[Collected data]
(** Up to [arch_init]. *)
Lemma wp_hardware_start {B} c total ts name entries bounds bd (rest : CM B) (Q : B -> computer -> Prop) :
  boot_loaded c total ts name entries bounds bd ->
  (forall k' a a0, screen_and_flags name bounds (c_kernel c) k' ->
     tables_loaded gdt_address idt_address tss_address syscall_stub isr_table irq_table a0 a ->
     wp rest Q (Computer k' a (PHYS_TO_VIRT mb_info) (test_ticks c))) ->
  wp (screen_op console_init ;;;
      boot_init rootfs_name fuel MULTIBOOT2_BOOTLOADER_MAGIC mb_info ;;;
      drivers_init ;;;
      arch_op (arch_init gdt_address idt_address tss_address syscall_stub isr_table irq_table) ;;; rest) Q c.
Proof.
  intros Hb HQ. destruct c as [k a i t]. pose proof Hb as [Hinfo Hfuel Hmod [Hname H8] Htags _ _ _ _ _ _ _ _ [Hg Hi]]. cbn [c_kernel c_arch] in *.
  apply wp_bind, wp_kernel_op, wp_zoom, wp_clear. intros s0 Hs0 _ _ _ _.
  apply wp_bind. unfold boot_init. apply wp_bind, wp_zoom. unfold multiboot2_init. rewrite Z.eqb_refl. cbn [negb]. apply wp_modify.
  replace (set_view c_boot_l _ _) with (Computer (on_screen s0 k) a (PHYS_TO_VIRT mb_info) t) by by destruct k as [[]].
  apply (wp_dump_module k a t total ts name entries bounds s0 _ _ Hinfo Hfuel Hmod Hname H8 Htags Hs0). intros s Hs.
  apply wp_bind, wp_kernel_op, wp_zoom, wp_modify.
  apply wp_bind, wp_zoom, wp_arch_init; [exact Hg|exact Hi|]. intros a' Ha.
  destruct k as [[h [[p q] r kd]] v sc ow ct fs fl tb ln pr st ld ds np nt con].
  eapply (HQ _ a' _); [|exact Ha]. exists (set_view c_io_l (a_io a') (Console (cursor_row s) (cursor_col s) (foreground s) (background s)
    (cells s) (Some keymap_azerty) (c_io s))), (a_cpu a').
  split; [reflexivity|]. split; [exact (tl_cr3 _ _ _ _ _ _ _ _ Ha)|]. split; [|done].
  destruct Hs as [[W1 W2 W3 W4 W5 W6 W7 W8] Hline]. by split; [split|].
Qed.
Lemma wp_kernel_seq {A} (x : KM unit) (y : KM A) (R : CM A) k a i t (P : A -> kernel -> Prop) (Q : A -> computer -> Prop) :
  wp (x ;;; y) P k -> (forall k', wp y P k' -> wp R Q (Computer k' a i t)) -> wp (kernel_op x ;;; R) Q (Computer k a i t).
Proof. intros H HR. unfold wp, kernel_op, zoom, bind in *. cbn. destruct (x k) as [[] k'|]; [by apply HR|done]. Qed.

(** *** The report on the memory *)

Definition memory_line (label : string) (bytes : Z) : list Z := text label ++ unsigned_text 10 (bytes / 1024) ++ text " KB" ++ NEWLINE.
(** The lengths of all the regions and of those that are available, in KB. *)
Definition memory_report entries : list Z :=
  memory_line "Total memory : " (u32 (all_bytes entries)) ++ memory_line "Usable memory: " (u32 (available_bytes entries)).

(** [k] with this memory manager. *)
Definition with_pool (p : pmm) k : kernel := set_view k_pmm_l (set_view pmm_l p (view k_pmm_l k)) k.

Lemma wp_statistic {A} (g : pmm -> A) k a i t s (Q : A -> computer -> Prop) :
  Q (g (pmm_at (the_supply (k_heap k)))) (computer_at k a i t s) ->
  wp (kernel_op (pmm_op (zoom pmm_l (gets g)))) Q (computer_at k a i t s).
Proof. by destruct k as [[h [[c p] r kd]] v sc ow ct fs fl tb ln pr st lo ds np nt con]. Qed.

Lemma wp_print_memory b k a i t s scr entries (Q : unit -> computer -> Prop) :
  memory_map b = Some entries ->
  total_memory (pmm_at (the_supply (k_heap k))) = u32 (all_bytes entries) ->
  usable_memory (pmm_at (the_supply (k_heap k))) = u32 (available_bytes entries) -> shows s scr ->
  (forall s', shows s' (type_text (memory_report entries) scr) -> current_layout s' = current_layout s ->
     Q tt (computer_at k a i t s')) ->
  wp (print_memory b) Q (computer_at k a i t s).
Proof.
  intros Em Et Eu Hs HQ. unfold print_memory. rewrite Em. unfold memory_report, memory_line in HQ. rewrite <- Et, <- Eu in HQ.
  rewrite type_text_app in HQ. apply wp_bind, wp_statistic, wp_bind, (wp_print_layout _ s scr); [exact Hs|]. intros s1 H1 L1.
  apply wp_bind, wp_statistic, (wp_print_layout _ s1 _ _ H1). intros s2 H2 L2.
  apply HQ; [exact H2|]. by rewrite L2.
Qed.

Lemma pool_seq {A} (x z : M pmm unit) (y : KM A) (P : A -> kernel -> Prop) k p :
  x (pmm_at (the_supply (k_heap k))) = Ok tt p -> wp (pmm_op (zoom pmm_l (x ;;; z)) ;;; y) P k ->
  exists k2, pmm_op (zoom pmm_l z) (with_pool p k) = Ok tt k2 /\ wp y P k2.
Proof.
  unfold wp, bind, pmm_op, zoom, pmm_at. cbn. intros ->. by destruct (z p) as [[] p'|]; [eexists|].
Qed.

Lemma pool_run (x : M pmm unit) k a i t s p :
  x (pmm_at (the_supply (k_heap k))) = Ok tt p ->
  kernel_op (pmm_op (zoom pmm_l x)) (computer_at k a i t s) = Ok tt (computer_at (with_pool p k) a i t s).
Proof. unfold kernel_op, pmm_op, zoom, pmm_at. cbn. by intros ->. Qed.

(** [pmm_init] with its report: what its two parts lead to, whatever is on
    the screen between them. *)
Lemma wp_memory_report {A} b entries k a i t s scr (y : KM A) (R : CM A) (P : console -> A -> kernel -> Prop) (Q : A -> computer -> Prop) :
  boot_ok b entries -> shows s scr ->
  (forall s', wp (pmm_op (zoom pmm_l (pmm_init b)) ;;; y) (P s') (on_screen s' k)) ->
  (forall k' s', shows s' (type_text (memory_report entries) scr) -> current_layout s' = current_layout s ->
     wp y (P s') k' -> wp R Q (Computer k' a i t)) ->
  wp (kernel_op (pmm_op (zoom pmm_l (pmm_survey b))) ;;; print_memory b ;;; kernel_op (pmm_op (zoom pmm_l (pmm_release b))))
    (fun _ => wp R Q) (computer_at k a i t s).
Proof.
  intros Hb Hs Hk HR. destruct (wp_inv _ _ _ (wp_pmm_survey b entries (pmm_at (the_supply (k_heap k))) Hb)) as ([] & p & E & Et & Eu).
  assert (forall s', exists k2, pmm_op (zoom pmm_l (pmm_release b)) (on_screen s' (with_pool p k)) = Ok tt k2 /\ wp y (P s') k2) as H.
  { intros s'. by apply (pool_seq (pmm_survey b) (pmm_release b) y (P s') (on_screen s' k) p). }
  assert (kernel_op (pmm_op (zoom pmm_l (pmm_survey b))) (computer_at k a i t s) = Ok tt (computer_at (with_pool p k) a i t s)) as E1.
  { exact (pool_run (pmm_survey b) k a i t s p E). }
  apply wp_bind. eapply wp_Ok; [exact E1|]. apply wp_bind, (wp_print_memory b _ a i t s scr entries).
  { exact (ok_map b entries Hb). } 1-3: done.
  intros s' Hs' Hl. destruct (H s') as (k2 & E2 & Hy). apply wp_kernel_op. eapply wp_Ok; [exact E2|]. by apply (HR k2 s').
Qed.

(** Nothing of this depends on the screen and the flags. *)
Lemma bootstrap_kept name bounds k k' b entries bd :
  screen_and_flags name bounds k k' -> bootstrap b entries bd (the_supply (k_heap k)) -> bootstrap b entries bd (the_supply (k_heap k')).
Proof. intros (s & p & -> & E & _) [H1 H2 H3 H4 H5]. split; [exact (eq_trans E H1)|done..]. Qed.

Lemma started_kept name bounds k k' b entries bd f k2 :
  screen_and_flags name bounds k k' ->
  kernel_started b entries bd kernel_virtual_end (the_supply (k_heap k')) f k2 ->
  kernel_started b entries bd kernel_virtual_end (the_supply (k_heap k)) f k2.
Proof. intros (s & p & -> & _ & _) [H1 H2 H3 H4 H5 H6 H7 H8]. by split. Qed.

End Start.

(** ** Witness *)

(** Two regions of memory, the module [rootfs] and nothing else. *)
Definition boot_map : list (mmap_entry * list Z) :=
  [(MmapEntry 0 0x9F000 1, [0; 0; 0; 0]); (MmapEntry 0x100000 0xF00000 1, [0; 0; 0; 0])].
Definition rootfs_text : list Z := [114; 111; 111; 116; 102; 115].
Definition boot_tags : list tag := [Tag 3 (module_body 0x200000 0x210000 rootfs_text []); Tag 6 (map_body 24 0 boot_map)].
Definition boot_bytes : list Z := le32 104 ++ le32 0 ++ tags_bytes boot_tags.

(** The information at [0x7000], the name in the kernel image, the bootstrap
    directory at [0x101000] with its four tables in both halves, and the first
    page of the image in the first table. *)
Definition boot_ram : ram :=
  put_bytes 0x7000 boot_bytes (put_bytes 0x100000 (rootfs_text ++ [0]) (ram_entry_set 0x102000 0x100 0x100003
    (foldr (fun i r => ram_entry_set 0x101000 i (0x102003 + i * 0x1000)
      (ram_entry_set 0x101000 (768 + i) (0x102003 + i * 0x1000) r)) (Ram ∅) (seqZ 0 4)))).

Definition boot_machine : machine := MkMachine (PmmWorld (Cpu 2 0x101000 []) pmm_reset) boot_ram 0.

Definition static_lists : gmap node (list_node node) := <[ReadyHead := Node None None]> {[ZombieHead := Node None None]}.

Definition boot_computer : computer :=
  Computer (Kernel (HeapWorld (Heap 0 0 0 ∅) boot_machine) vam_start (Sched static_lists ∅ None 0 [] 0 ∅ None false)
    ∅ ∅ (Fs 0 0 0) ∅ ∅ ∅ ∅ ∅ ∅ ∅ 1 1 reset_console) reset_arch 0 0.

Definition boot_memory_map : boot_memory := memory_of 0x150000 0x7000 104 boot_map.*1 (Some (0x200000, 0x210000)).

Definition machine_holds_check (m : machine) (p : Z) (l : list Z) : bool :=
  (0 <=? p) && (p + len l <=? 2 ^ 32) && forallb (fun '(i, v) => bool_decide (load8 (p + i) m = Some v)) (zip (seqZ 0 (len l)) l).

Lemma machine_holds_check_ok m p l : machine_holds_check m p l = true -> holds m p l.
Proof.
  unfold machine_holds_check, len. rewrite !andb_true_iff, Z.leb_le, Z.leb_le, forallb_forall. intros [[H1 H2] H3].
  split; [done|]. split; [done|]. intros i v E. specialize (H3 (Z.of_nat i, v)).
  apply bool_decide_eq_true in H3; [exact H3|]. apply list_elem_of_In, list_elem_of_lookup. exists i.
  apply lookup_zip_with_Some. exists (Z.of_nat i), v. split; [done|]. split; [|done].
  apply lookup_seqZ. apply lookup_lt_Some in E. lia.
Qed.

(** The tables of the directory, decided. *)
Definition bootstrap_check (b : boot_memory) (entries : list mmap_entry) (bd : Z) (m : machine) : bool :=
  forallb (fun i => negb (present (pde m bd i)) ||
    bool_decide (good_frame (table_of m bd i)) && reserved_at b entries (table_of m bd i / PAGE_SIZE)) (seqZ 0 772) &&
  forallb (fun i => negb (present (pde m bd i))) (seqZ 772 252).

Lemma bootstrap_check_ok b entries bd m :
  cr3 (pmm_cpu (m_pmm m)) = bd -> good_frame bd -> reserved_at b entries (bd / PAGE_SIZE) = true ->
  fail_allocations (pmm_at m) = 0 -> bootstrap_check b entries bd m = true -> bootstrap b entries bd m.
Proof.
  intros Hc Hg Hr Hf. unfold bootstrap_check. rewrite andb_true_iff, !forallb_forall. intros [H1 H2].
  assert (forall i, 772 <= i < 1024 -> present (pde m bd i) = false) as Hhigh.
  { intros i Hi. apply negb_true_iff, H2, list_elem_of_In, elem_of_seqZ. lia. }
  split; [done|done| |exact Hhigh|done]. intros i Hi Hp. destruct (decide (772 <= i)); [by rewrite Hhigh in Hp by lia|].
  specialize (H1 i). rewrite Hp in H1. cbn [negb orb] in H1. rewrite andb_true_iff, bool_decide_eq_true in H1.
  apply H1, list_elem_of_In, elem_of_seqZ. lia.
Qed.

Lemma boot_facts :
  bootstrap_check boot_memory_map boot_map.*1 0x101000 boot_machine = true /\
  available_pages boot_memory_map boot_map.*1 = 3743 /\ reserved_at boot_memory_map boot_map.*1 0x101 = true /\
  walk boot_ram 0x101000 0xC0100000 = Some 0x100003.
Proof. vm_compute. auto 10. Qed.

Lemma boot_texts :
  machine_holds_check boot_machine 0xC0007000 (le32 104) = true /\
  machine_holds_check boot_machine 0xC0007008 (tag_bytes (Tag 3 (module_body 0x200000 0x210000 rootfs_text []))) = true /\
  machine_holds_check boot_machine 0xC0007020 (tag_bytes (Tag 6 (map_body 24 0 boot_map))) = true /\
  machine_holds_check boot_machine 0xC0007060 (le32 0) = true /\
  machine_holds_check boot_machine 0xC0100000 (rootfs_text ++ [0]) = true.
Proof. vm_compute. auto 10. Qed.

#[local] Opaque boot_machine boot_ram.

▸ What is expected
After locating the line with "(fun _ => wp" above, return that line and every later line through the one with "assert (forall s', exists", word for word and with nothing else.

▸ Written response
    (fun _ => wp R Q) (computer_at k a i t s).
Proof.
  intros Hb Hs Hk HR. destruct (wp_inv _ _ _ (wp_pmm_survey b entries (pmm_at (the_supply (k_heap k))) Hb)) as ([] & p & E & Et & Eu).
  assert (forall s', exists k2, pmm_op (zoom pmm_l (pmm_release b)) (on_screen s' (with_pool p k)) = Ok tt k2 /\ wp y (P s') k2) as H.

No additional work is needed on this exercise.